- Brief:
Reproduce every entry in the listing without alteration.

- Records to use:
[Start of Attachment]
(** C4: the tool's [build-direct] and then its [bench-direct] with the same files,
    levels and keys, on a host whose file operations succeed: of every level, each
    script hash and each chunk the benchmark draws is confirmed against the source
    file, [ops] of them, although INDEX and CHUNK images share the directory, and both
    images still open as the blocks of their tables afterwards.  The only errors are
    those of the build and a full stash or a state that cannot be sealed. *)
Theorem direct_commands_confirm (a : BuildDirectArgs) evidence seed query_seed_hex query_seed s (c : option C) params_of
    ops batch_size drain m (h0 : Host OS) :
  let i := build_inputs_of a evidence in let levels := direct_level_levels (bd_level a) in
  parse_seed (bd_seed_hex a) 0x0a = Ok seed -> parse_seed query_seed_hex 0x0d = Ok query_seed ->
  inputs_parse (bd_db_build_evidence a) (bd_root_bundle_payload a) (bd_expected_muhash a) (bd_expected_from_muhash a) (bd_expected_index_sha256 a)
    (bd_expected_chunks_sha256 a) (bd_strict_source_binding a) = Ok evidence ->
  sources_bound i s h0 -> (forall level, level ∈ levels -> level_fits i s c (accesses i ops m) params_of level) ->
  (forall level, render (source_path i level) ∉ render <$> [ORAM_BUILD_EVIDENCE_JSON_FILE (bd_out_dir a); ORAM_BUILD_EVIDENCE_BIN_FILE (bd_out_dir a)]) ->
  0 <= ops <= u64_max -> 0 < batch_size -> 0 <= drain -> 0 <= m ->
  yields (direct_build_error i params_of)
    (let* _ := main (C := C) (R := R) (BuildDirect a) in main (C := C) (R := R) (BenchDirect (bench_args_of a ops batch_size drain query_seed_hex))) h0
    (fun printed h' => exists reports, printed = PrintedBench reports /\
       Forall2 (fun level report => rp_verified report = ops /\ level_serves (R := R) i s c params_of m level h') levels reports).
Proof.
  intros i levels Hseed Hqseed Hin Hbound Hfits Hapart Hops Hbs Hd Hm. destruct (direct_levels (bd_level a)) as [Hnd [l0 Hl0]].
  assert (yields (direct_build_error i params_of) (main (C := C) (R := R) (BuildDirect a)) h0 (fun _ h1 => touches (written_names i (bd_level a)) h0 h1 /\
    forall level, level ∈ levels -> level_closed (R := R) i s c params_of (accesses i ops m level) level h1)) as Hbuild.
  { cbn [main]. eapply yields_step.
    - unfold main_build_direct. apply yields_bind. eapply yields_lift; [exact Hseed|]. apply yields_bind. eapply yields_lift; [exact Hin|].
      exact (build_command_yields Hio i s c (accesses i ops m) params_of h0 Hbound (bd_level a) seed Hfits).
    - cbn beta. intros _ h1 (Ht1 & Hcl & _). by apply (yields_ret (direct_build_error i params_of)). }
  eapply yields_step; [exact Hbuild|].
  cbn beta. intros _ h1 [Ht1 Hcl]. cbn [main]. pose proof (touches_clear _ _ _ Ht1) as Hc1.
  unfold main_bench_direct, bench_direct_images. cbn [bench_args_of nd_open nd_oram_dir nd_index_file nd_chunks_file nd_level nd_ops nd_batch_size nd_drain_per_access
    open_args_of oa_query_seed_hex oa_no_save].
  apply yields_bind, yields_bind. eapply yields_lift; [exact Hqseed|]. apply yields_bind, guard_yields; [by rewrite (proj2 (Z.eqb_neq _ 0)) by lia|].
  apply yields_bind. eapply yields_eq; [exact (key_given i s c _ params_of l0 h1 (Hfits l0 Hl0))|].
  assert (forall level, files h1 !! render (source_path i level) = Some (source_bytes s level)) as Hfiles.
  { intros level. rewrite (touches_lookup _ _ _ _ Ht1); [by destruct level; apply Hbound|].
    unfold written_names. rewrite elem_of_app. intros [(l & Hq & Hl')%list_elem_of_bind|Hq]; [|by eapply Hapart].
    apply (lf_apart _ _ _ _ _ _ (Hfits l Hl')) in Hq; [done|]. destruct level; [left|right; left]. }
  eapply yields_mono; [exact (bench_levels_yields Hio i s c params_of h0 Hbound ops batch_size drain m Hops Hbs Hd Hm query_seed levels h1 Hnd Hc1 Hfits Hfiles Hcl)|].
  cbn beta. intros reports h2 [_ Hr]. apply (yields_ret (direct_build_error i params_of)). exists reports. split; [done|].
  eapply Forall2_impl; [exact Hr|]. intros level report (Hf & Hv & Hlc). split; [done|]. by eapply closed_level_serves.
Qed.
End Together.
[End of Attachment]
- Written solution:
(** C4: the tool's [build-direct] and then its [bench-direct] with the same files,
    levels and keys, on a host whose file operations succeed: of every level, each
    script hash and each chunk the benchmark draws is confirmed against the source
    file, [ops] of them, although INDEX and CHUNK images share the directory, and both
    images still open as the blocks of their tables afterwards.  The only errors are
    those of the build and a full stash or a state that cannot be sealed. *)
Theorem direct_commands_confirm (a : BuildDirectArgs) evidence seed query_seed_hex query_seed s (c : option C) params_of
    ops batch_size drain m (h0 : Host OS) :
  let i := build_inputs_of a evidence in let levels := direct_level_levels (bd_level a) in
  parse_seed (bd_seed_hex a) 0x0a = Ok seed -> parse_seed query_seed_hex 0x0d = Ok query_seed ->
  inputs_parse (bd_db_build_evidence a) (bd_root_bundle_payload a) (bd_expected_muhash a) (bd_expected_from_muhash a) (bd_expected_index_sha256 a)
    (bd_expected_chunks_sha256 a) (bd_strict_source_binding a) = Ok evidence ->
  sources_bound i s h0 -> (forall level, level ∈ levels -> level_fits i s c (accesses i ops m) params_of level) ->
  (forall level, render (source_path i level) ∉ render <$> [ORAM_BUILD_EVIDENCE_JSON_FILE (bd_out_dir a); ORAM_BUILD_EVIDENCE_BIN_FILE (bd_out_dir a)]) ->
  0 <= ops <= u64_max -> 0 < batch_size -> 0 <= drain -> 0 <= m ->
  yields (direct_build_error i params_of)
    (let* _ := main (C := C) (R := R) (BuildDirect a) in main (C := C) (R := R) (BenchDirect (bench_args_of a ops batch_size drain query_seed_hex))) h0
    (fun printed h' => exists reports, printed = PrintedBench reports /\
       Forall2 (fun level report => rp_verified report = ops /\ level_serves (R := R) i s c params_of m level h') levels reports).
Proof.
  intros i levels Hseed Hqseed Hin Hbound Hfits Hapart Hops Hbs Hd Hm. destruct (direct_levels (bd_level a)) as [Hnd [l0 Hl0]].
  assert (yields (direct_build_error i params_of) (main (C := C) (R := R) (BuildDirect a)) h0 (fun _ h1 => touches (written_names i (bd_level a)) h0 h1 /\
    forall level, level ∈ levels -> level_closed (R := R) i s c params_of (accesses i ops m level) level h1)) as Hbuild.
  { cbn [main]. eapply yields_step.
    - unfold main_build_direct. apply yields_bind. eapply yields_lift; [exact Hseed|]. apply yields_bind. eapply yields_lift; [exact Hin|].
      exact (build_command_yields Hio i s c (accesses i ops m) params_of h0 Hbound (bd_level a) seed Hfits).
    - cbn beta. intros _ h1 (Ht1 & Hcl & _). by apply (yields_ret (direct_build_error i params_of)). }
  eapply yields_step; [exact Hbuild|].
  cbn beta. intros _ h1 [Ht1 Hcl]. cbn [main]. pose proof (touches_clear _ _ _ Ht1) as Hc1.
  unfold main_bench_direct, bench_direct_images. cbn [bench_args_of nd_open nd_oram_dir nd_index_file nd_chunks_file nd_level nd_ops nd_batch_size nd_drain_per_access
    open_args_of oa_query_seed_hex oa_no_save].
  apply yields_bind, yields_bind. eapply yields_lift; [exact Hqseed|]. apply yields_bind, guard_yields; [by rewrite (proj2 (Z.eqb_neq _ 0)) by lia|].
  apply yields_bind. eapply yields_eq; [exact (key_given i s c _ params_of l0 h1 (Hfits l0 Hl0))|].
  assert (forall level, files h1 !! render (source_path i level) = Some (source_bytes s level)) as Hfiles.
  { intros level. rewrite (touches_lookup _ _ _ _ Ht1); [by destruct level; apply Hbound|].
    unfold written_names. rewrite elem_of_app. intros [(l & Hq & Hl')%list_elem_of_bind|Hq]; [|by eapply Hapart].
    apply (lf_apart _ _ _ _ _ _ (Hfits l Hl')) in Hq; [done|]. destruct level; [left|right; left]. }
  eapply yields_mono; [exact (bench_levels_yields Hio i s c params_of h0 Hbound ops batch_size drain m Hops Hbs Hd Hm query_seed levels h1 Hnd Hc1 Hfits Hfiles Hcl)|].
  cbn beta. intros reports h2 [_ Hr]. apply (yields_ret (direct_build_error i params_of)). exists reports. split; [done|].
  eapply Forall2_impl; [exact Hr|]. intros level report (Hf & Hv & Hlc). split; [done|]. by eapply closed_level_serves.
Qed.
End Together.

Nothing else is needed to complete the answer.